◆ **What you should do**: Please take the lines from the one holding "afterwards is registered" through the one holding "s) ≤ queue)%nat))." in the data below and copy them exactly.

======== Input for this task

(** X10. The device list of a report names each discovered path once,
    and names exactly the paths that have an entry. *)
Theorem device_list_is_the_discovered_paths `{PyBuiltins}
    (spawn : list string -> Z -> run_outcome) (devices : list device_info)
    (report : smart_report) (log : list string) :
  _collect_all_smart_info spawn (inr devices) = Ok (report, log) ->
  NoDup (device_list report) /\
  (forall p, In p (device_list report) <-> exists d, In d devices /\ path d = p) /\
  (forall p, In p (device_list report) <-> exists entry, dict_get p (disk_info report) = Some entry).
Proof.
  intros Hrun. unfold _collect_all_smart_info in Hrun.
  apply bind_ok in Hrun as ([info' log'] & Hloop & Hrun). injection Hrun as <- <-.
  destruct (cycle_keys spawn devices _ _ Hloop) as [Hnodup Hkeys]. simpl in *.
  repeat split.
  - apply Hnodup. constructor.
  - intros Hp. apply Hkeys in Hp as [[] | Hp]. exact Hp.
  - intros Hp. apply Hkeys. right. exact Hp.
  - apply dict_get_keys.
  - apply dict_get_keys.
Qed.

Lemma device_list_is_the_discovered_paths_witness :
  match @_collect_all_smart_info example_builtins all_drives_answer (inr [sda; sdb; sda]) with
  | Ok (report, _) => NoDup (device_list report) /\ length (device_list report) = 2%nat
  | Raise _ => False
  end.
Proof.
  destruct (@device_list_is_the_discovered_paths example_builtins all_drives_answer
              [sda; sdb; sda] _ _ eq_refl) as (Hnodup & _ & _).
  split; [exact Hnodup | reflexivity].
Defined.

(** X11. The error log of a completed cycle has one line for each
    device whose fetch failed, in the order of the devices, and no other
    line; a line names the path of its device. *)
Theorem one_log_line_per_failed_fetch `{PyBuiltins}
    (spawn : list string -> Z -> run_outcome) (devices : list device_info)
    (report : smart_report) (log : list string) :
  _collect_all_smart_info spawn (inr devices) = Ok (report, log) ->
  Forall2 (fun line d => exists error_msg, line = fetch_error_line d error_msg)
    log (List.filter (fetch_fails spawn) devices).
Proof.
  intros Hrun. unfold _collect_all_smart_info in Hrun.
  apply bind_ok in Hrun as ([info' log'] & Hloop & Hrun). injection Hrun as <- <-.
  destruct (cycle_log spawn devices _ _ _ _ Hloop) as (lines & -> & Hlines).
  exact Hlines.
Qed.
(** * sysoff.c: system offset estimation (linuxptp)

    A shallow embedding of [sysoff.c] and the properties of its time codec,
    its four samplers, its best-of-N selector and its capability prober.

    Conventions of the embedding.
    - C integers are [Z] values kept inside their type's range; every
      arithmetic result is brought back into range by the two's complement
      wrap-around of its type ([s64], [u64], [u32], [s32]).
    - An array is a [list]; a read outside of it has no defined result and
      makes the enclosing function return [None].
    - Out-parameters ([*result], [*ts], [*delay]) are a record that each
      function receives and returns.
    - The device ([ioctl], [poll], [read]) is a set of transition functions
      on an abstract world; every request, diagnostic and warning is
      appended to a chronological log. *)

From Stdlib Require Import String ZArith List Lia Bool.
Import ListNotations.
Open Scope Z_scope.

(** ** Fixed-width integers *)

Module Int.

Definition u32 (x : Z) : Z := x mod 2 ^ 32.
Definition u64 (x : Z) : Z := x mod 2 ^ 64.
Definition s32 (x : Z) : Z := (x + 2 ^ 31) mod 2 ^ 32 - 2 ^ 31.
Definition s64 (x : Z) : Z := (x + 2 ^ 63) mod 2 ^ 64 - 2 ^ 63.

Definition in_s64 (x : Z) : Prop := - 2 ^ 63 <= x < 2 ^ 63.
Definition in_u64 (x : Z) : Prop := 0 <= x < 2 ^ 64.
Definition in_u32 (x : Z) : Prop := 0 <= x < 2 ^ 32.
Definition in_s32 (x : Z) : Prop := - 2 ^ 31 <= x < 2 ^ 31.

(** 64-bit signed operators of C ([long long], [int64_t]). *)
Definition add64 (a b : Z) : Z := s64 (a + b).
Definition sub64 (a b : Z) : Z := s64 (a - b).
Definition mul64 (a b : Z) : Z := s64 (a * b).
(** [/] and [%] of C truncate toward zero. *)
Definition div64 (a b : Z) : Z := s64 (Z.quot a b).
Definition rem64 (a b : Z) : Z := s64 (Z.rem a b).

End Int.
Import Int.

(** ** Constants and types *)

Definition NS_PER_SEC : Z := 1000000000.
Definition NS_PER_MSEC : Z := 1000000.

(** [PTP_MAX_SAMPLES] of <linux/ptp_clock.h>. *)
Definition PTP_MAX_SAMPLES : Z := 25.
Lemma remap_loop_notes gm valid ns : forall c u,
  (remap_loop gm valid ns c u).1 = map (remapped gm) ns.
Proof.
  induction ns as [|n ns IH]; intros c u; simpl; [done|].
  unfold remapped at 1.
  destruct (decide (channel n = 9)) as [H9|H9];
    destruct (decide (channel n ≠ 9)) as [Hne|Hne]; try contradiction.
  - destruct (gm !! pitch n) as [q|].
    + destruct (decide (q ≠ pitch n)) as [Hq|Hq]; simpl; rewrite IH; [done|].
      assert (q = pitch n) as -> by (destruct (decide (q = pitch n)); [done|contradiction]).
      by rewrite set_pitch_same.
    + destruct (decide (pitch n ∈ valid)); simpl; by rewrite IH.
  - simpl. by rewrite IH.
Qed.


Lemma remapped_frame gm n :
  start_tick (remapped gm n) = start_tick n
  /\ end_tick (remapped gm n) = end_tick n
  /\ velocity (remapped gm n) = velocity n
  /\ channel (remapped gm n) = channel n
  /\ track_index (remapped gm n) = track_index n
  /\ (channel n <> 9 -> remapped gm n = n).
Proof.
  unfold remapped. destruct (decide (channel n = 9)); [|done].
  destruct (gm !! pitch n); simpl; repeat split; done.
Qed.

End DrumRemapFacts.

Module DrumRemapSpec.
Import Py Models DrumRemap SortFacts DrumRemapFacts.




(** C9. The remap returns as many notes as it got, in the same order;
    every note keeps its start tick, end tick, velocity, channel and
    track index, and a note whose channel is not 9 is unchanged. *)
Theorem remap_changes_only_channel_9_pitches
    (ns : list NoteEvent) (rs : Drumset) (keep_unmapped : bool) :
  let out := (remap_channel_9_notes_in_place ns rs keep_unmapped).1 in
  length out = length ns
  /\ Forall2 (fun n n' =>
                start_tick n' = start_tick n
                /\ end_tick n' = end_tick n
                /\ velocity n' = velocity n
                /\ channel n' = channel n
                /\ track_index n' = track_index n
                /\ (channel n <> 9 -> n' = n))
             ns out.
Proof.
  intros out. subst out. unfold remap_channel_9_notes_in_place.
  rewrite remap_loop_notes. split; [apply length_map|].
  induction ns as [|n ns IH]; simpl; constructor; [apply remapped_frame|exact IH].
Qed.

End DrumRemapSpec.

(* ===================================================================== *)
(** * Further properties *)
(* ===================================================================== *)

Module ModelsMoreFacts.
Import Py Models SortFacts.

Lemma sorted_ints_perm (l : list Z) : Permutation (sorted_ints l) l.
Proof. apply sort_by_perm. Qed.

Lemma sorted_ints_ascending (l : list Z) : StronglySorted Z.le (sorted_ints l).
Proof.
  pose proof (sort_by_sorted Z.leb) as H.
  eapply StronglySorted_Forall2 with (Q := eq) (l := sorted_ints l).
  - intros x y x' y' Hxy -> ->. apply Z.leb_le. exact Hxy.
  - induction (sorted_ints l); by constructor.
  - apply H.
    + intros x y. rewrite !Z.leb_le. lia.
    + intros x y z. rewrite !Z.leb_le. lia.
Qed.

Lemma sorted_nodup_strict (l : list Z) :
  StronglySorted Z.le l -> NoDup l -> StronglySorted Z.lt l.
Proof.
  induction 1 as [|x l Hl IH Hx]; intros Hnd; [constructor|].
  apply NoDup_cons in Hnd as [Hnotin Hnd].
  constructor; [by apply IH|].
  rewrite List.Forall_forall in *. intros y Hy.
  specialize (Hx y Hy).
  assert (x <> y) by (intros ->; apply Hnotin; by apply list_elem_of_In).
  lia.
Qed.

(** [sorted(s)] lists the members of [s] once each, in ascending order. *)
Lemma sorted_set_spec (s : gset Z) :
  StronglySorted Z.lt (sorted_set s) /\ forall x, In x (sorted_set s) <-> x ∈ s.
Proof.
  unfold sorted_set. split.
  - apply sorted_nodup_strict; [apply sorted_ints_ascending|].
    rewrite sorted_ints_perm. apply NoDup_elements.
  - intros x. rewrite <- list_elem_of_In, sorted_ints_perm. apply elem_of_elements.
Qed.
(** * SeBS: the Minio storage backend and the cloud experiment driver

    A shallow embedding of [sebs/storage/minio.py] and of
    [scripts/cloud_experiments.py].  Python objects become records, the
    dictionary of a cache entry a [gmap], exceptions an inductive type, and
    every method a computation in a state-and-exception monad whose state
    holds the object ([self]) and the outside world (docker daemon, storage
    server, entropy source, event trace). *)

From Stdlib Require Import ZArith QArith_base Ascii String List Lia.
From Stdlib Require Import DecimalString.
From stdpp Require Import gmap strings list.
Definition script_after : list Call :=
  [ UpdateStatus "t1" WORKING None 103;
    CancelTask "t1" 104;
    CompleteTask "t1" (Some done_msg) 105;
    CreateTask done_msg (Some "t1") (Some ∅) "uuid-1" 106;
    AddArtifact "t1" 0%nat;
    Subscribe "t1";
    Anext 0%nat;
    FailTask "t1" "again" 107 ].

(** What a method of the manager may do to the registry: no queue is
    allocated, the keys stay aligned and no list of subscribers changes. *)
Definition keeps_registry (s s' : State) : Prop :=
  length (queues s') = length (queues s)
  ∧ dom (tasks s') = dom (subscribers s')
  ∧ ∀ task_id qs,
      subscribers s !! task_id = Some qs →
      subscribers s' !! task_id = Some qs.

(** What a step of a generator may do to the registry: the queues of the
    other generators stay registered, and the queue the generator holds
    afterwards is registered and is either the one it held or a new one. *)
Definition gen_step_ok (gen : Gen) (s : State) (gen' : Gen) (s' : State)
    : Prop :=
  (length (queues s) ≤ length (queues s'))%nat
  ∧ dom (tasks s') = dom (subscribers s')
  ∧ (∀ task_id queue,
       registered task_id queue s →
       snd <$> gen_queue gen ≠ Some queue →
       registered task_id queue s')
  ∧ (∀ task_id queue,
       gen_queue gen' = Some (task_id, queue) →
       registered task_id queue s'
       ∧ (gen_queue gen = Some (task_id, queue)
          ∨ (length (queues s) ≤ queue)%nat)).

(** [artifacts[i].index == i] at every position of every stored task. *)
Definition indexed (s : State) : Prop :=
  ∀ task_id task i artifact,
    tasks s !! task_id = Some task →
    artifacts task !! i = Some artifact →
    index <$> objects s !! artifact = Some (Z.of_nat i).

(** [artifact] is a live object that no stored task holds yet. *)
Definition unattached (artifact : aref) (s : State) : bool :=
  bool_decide (artifact < length (objects s))%nat
  && bool_decide (map_Forall (λ _ task, artifact ∉ artifacts task) (tasks s)).

(** Every [add_artifact] of the script receives an object that is
    unattached when the call is made. *)
Fixpoint fresh_artifacts (calls : list Call) (sys : System) : bool :=
  match calls with
  | [] => true
  | c :: calls =>
      match c with
      | AddArtifact _ artifact => unattached artifact (mgr sys)
      | _ => true
      end
      && fresh_artifacts calls (call c sys).2
  end.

================

◆ **Exercise output**:
    afterwards is registered and is either the one it held or a new one. *)
Definition gen_step_ok (gen : Gen) (s : State) (gen' : Gen) (s' : State)
    : Prop :=
  (length (queues s) ≤ length (queues s'))%nat
  ∧ dom (tasks s') = dom (subscribers s')
  ∧ (∀ task_id queue,
       registered task_id queue s →
       snd <$> gen_queue gen ≠ Some queue →
       registered task_id queue s')
  ∧ (∀ task_id queue,
       gen_queue gen' = Some (task_id, queue) →
       registered task_id queue s'
       ∧ (gen_queue gen = Some (task_id, queue)
          ∨ (length (queues s) ≤ queue)%nat)).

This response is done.